2023-02-08 14:48:30 | 音楽一般
ドニゼッティ:歌劇「ランメルモールのルチア」
指揮:リッカルド・フリッツア、演出:サイモン・ストーン
ネイディーン・シェラ(ルチア)、ハビエル・カマレナ(エドガルド)、アルトゥール・ルチンスキー(エンリーコ)、クリスチャン・ヴァン・ホーン(教父ライモンド)、エリック・フェリング(アルトゥーロ)
2022年5月21日 ニューヨーク・メトロポリタン・歌劇場 2023年1月 WOWOW
 
メトロポリタンでオペラを楽しむ人にドニゼッティというのはなくてはならない、聴く醍醐味がある作曲家だろう。ただこのルチアはこれまであまり聴いてこなかった。10年ちょっと前に同じメトでデセイが演じたものを見て感心し、持っていたカラスのLPをまた聴いてもよかったのだけれど。
 
今回の演出は舞台を現代アメリカのラストベルトに設定、すなわち過去には自動車産業などで栄えたが今は衰退を続け大統領選挙で話題になっている地域。
ここで事業をしているエンリーコは過去の繁栄から落ちてきて、金持ちのアルトゥーロに 妹ルチアを嫁がせ、勢いを取り戻そうとするが、ルチアには未来を誓った恋人エドガルドがいて、という設定。話の展開は「ロミオとジュリエット」みたいに想像がつくが、終盤に無理強いで結婚させられた相手を殺したルチアの狂乱の場が見せ場である。
 
現代に設定したということ、最初は違和感が少しあるが次第にそうでもなくなる。そしてこの演出では大スクリーンにルチアを中心とする過去のシーン、心象風景を映し出しているらしいが、生の舞台でなく映像だとあまりよくわからないうらみはある。またルチアの表情をカメラマンが前から追い、それがまたアップされたりする。これも一つのやり方ではあろう。
 
さて歌だが、ルチアはネイディーン・シェラ、先日のパリ祭コンサート2022で会場を完全に魅了してしまったが、それまで知らなかった。今回観るともうメトでも大変な人気のようである。
このルチアも歌も表情、動きも堪能させてくれる。いい意味でサービス精神があるようだ。

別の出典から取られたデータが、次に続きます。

(** * ChatAnalyzer: the analysis-context pipeline of [ChatAnalyzer/index.js]

    A shallow embedding of the three request handlers of the Express
    service ([POST /upload], [POST /chat], [POST /ask]) and of the
    JavaScript operations they rely on, followed by the properties of
    the handlers.

    - JavaScript strings are sequences of UTF-16 code units.
    - JSON-like JavaScript values are an inductive type; objects keep
      their properties in an association list.
    - The handlers run in a state-and-exception monad whose state holds
      the events the handler produced (calls to the OCR engine and to
      the chat-completion API, responses sent) and the handler's mutable
      local variable [worker].
    - What the JavaScript engine computes and the repository does not
      define ([JSON.parse], number formatting, the text of engine
      errors) is an interface, [Runtime]; the answers of the external
      collaborators (file system, OCR engine, chat-completion API,
      clock) are a record, [World].  Every theorem holds for all
      runtimes and all worlds.
    - Calls to [console.log] and [console.error] have no effect on the
      responses or on the collaborators and are left out. *)

From Stdlib Require Import List String Ascii Bool Arith NArith ZArith QArith Lia
  DecimalString DecimalN.
Import ListNotations.

Set Implicit Arguments.
Set Warnings "-register-all,-notation-for-abbreviation".
Close Scope Q_scope.
Local Open Scope list_scope.

(* ================================================================= *)
(** ** JavaScript strings *)

Module JsString.

(** A string value is a finite sequence of 16-bit code units;
    [length] is the number of code units, as [String.prototype.length]. *)
Definition code_unit := N.
Definition t := list code_unit.

(** A source literal made of ASCII characters. *)
Definition js (s : string) : t :=
  List.map N_of_ascii (list_ascii_of_string s).

Fixpoint eqb (a b : t) : bool :=
  match a, b with
  | [], [] => true
  | x :: a', y :: b' => (x =? y)%N && eqb a' b'
  | _, _ => false
  end.

(** The double quote, which the literals below cannot contain. *)
Definition dq : t := [34%N].
Definition quoted (s : string) : t := dq ++ js s ++ dq.
(** Line terminator of a template literal (always LF once cooked). *)
Definition nl : t := [10%N].

(** WhiteSpace and LineTerminator code points of ECMA-262: the set
    stripped by [String.prototype.trim] and matched by the regular
    expression class [\s]. *)
Definition is_ws (c : code_unit) : bool :=
  ((9 <=? c) && (c <=? 13)          (* TAB LF VT FF CR *)
   || (c =? 32)                     (* SPACE *)
   || (c =? 160)                    (* NO-BREAK SPACE *)
   || (c =? 5760)                   (* U+1680 *)
   || ((8192 <=? c) && (c <=? 8202))  (* U+2000 .. U+200A *)
   || (c =? 8232) || (c =? 8233)    (* U+2028, U+2029 *)
   || (c =? 8239)                   (* U+202F *)
   || (c =? 8287)                   (* U+205F *)
   || (c =? 12288)                  (* U+3000 *)
   || (c =? 65279))%N.              (* U+FEFF *)

Fixpoint trimStart (s : t) : t :=
  match s with
  | [] => []
  | c :: r => if is_ws c then trimStart r else s
  end.

Definition trimEnd (s : t) : t := rev (trimStart (rev s)).

(** [s.trim()] *)
Definition trim (s : t) : t := trimEnd (trimStart s).

(** [s.split(/\s+/)].  The splitter of ECMA-262 scans [s] from the
    left; where the pattern matches (greedily, so on a whole run of
    white space) it emits the piece collected since the previous
    match and resumes after the run; the rest of the string, possibly
    empty, is the last piece.  [in_sep] tells that the scan is inside
    a run that was already matched; [piece] is the current piece,
    reversed.  The empty string yields the single piece [""], because
    the pattern does not match the empty string. *)
Fixpoint split_ws_aux (in_sep : bool) (piece : t) (s : t) : list t :=
  match s with
  | [] => [rev piece]
  | c :: r =>
      if is_ws c then
        if in_sep then split_ws_aux true piece r
        else rev piece :: split_ws_aux true [] r
      else split_ws_aux false (c :: piece) r
  end.

Definition split_ws (s : t) : list t := split_ws_aux false [] s.

(** [s.substring(0, n)] *)
Definition substring0 (n : nat) (s : t) : t := firstn n s.

(** The white-space-delimited tokens of a string, in the words of
    the specification: the maximal runs of code units that are not
    white space.  [cur] is the run being read, reversed. *)
Fixpoint tokens_aux (cur : t) (s : t) : list t :=
  match s with
  | [] => match cur with [] => [] | _ => [rev cur] end
  | c :: r =>
      if is_ws c then
        match cur with
        | [] => tokens_aux [] r
        | _ => rev cur :: tokens_aux [] r
        end
      else tokens_aux (c :: cur) r
  end.

Definition tokens (s : t) : list t := tokens_aux [] s.

(** Whether the last code unit of [s] is not white space; [b] when
    [s] is empty. *)
Fixpoint ends_in_text (b : bool) (s : t) : bool :=
  match s with
  | [] => b
  | c :: r => ends_in_text (negb (is_ws c)) r
  end.

End JsString.

Notation jsstring := JsString.t.
Notation js := JsString.js.

(* ================================================================= *)
(** ** JavaScript values *)

(** A JavaScript number: a finite value (a rational; both zeros are
    [Num 0]), an infinity, or NaN. *)
Inductive number : Type :=
| Num (q : Q)
| Infinity (negative : bool)
| NaN.

Definition number_of_nat (n : nat) : number := Num (inject_Z (Z.of_nat n)).

(** The values that JSON texts denote, and [undefined]. *)
Inductive value : Type :=
| VUndefined
| VNull
| VBool (b : bool)
| VNumber (n : number)
| VString (s : jsstring)
| VArray (elements : list value)
| VObject (properties : list (jsstring * value)).

(** An exception value: the [name] and [message] of an [Error]. *)
Record error : Type := Error { name : jsstring; message : jsstring }.

(** The run-time faults of the operations below. *)
Inductive fault : Type :=
| CannotReadProperty (base : value) (key : jsstring)
    (* property read on [undefined] or [null] *)
| NotAFunction (key : jsstring)
    (* call of a property that is not callable *)
| CannotConvertToPrimitive.
    (* an object whose own [toString] shadows the inherited one *)

(** What the engine provides. *)
Class Runtime : Type := {
  (** [JSON.parse] on a string: the parsed value, or the [SyntaxError]. *)
  JSON_parse : jsstring -> error + value;
  (** [Number.prototype.toString] *)
  Number_toString : number -> jsstring;
  (** the message the engine gives a [TypeError] *)
  fault_message : fault -> jsstring
}.

(* ================================================================= *)
(** ** Operations of the language on values *)

(** Own properties of an object, by name. *)
Fixpoint own_property (props : list (jsstring * value)) (key : jsstring)
  : option value :=
  match props with
  | [] => None
  | (k, v) :: rest =>
      if JsString.eqb k key then Some v else own_property rest key
  end.

(** [obj[key] = v] on an object under construction: an existing
    property keeps its place and takes the new value, a new one goes
    last. *)
Fixpoint set_property (props : list (jsstring * value)) (key : jsstring)
  (v : value) : list (jsstring * value) :=
  match props with
  | [] => [(key, v)]
  | (k, w) :: rest =>
      if JsString.eqb k key then (k, v) :: rest
      else (k, w) :: set_property rest key v
  end.

(** [ToBoolean] *)
Definition ToBoolean (v : value) : bool :=
  match v with
  | VUndefined | VNull => false
  | VBool b => b
  | VNumber (Num q) => negb (Qnum q =? 0)%Z
  | VNumber (Infinity _) => true
  | VNumber NaN => false
  | VString s => match s with [] => false | _ => true end
  | VArray _ | VObject _ => true
  end.

(** [a || b] and [a && b] on already evaluated operands (the operands
    of the handlers have no effects other than a possible exception,
    which the callers sequence by hand). *)
Definition js_or (a b : value) : value := if ToBoolean a then a else b.

(** A canonical array index: [0], or decimal digits without a leading
    zero. *)
Fixpoint digits_value (acc : N) (s : jsstring) : option N :=
  match s with
  | [] => Some acc
  | c :: r =>
      if ((48 <=? c) && (c <=? 57))%N
      then digits_value (acc * 10 + (c - 48))%N r
      else None
  end.

Definition array_index (key : jsstring) : option nat :=
  match key with
  | [] => None
  | c :: r =>
      if (c =? 48)%N
      then match r with [] => Some 0 | _ => None end
      else option_map N.to_nat (digits_value 0 key)
  end.

(** The decimal numeral of an index, a property name. *)
Definition index_key (i : nat) : jsstring :=
  js (DecimalString.NilEmpty.string_of_uint (Nat.to_uint i)).

Fixpoint indexed (i : nat) (l : list value) : list (jsstring * value) :=
  match l with
  | [] => []
  | x :: r => (index_key i, x) :: indexed (S i) r
  end.

(** The own enumerable properties that an object spread [{...v}]
    copies: those of an object, the elements of an array, the code
    units of a string, nothing for the other values. *)
Definition spread (v : value) : list (jsstring * value) :=
  match v with
  | VObject props => props
  | VArray l => indexed 0 l
  | VString s => indexed 0 (List.map (fun c => VString [c]) s)
  | _ => []
  end.

(** What a value becomes when it is sent as JSON and read back
    ([JSON.parse(JSON.stringify(v))], as [res.json] and [express.json]
    do between the service and its client): properties whose value is
    [undefined] are dropped, [undefined] elements and the numbers that
    are not finite become [null], everything else is kept. *)
Fixpoint over_the_wire (v : value) : value :=
  match v with
  | VNumber (Num _) => v
  | VNumber _ => VNull
  | VArray l =>
      VArray (List.map (fun x => match x with
                                 | VUndefined => VNull
                                 | _ => over_the_wire x
                                 end) l)
  | VObject props =>
      VObject
        ((fix members (ps : list (jsstring * value)) : list (jsstring * value) :=
            match ps with
            | [] => []
            | (k, VUndefined) :: rest => members rest
            | (k, x) :: rest => (k, over_the_wire x) :: members rest
            end) props)
  | _ => v
  end.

声は澄んで高いというよりはしっかり強いところがあり、変な言い方だがマライア・キャリーみたい。フロリダ出身でラテンの血も入っているらしい。これからも楽しみである。
 
エドガルドのハビエル・カマレナ、先に同じドニゼッティの「連隊の娘」でのハイCでパヴァロッティ以来のカーテンコールを得たが、ここでもとにかく損な役だし、身長が低くがっしりタイプだこれど、歌っているうちに見栄えがするシェラとも違和感がなくなってくる。
兄エンリーコのルチンスキー、この悪役に作曲家が振った歌をこちらに納得させる。
 
今回オーケストラ部分を聴いていて、あらためてドニゼッティのバック、のせ方、あおり方に感心した。プッチーニのような頭にすぐ入る旋律とはちがったタイプの流れ。
フリッツァの指揮も効果的だった。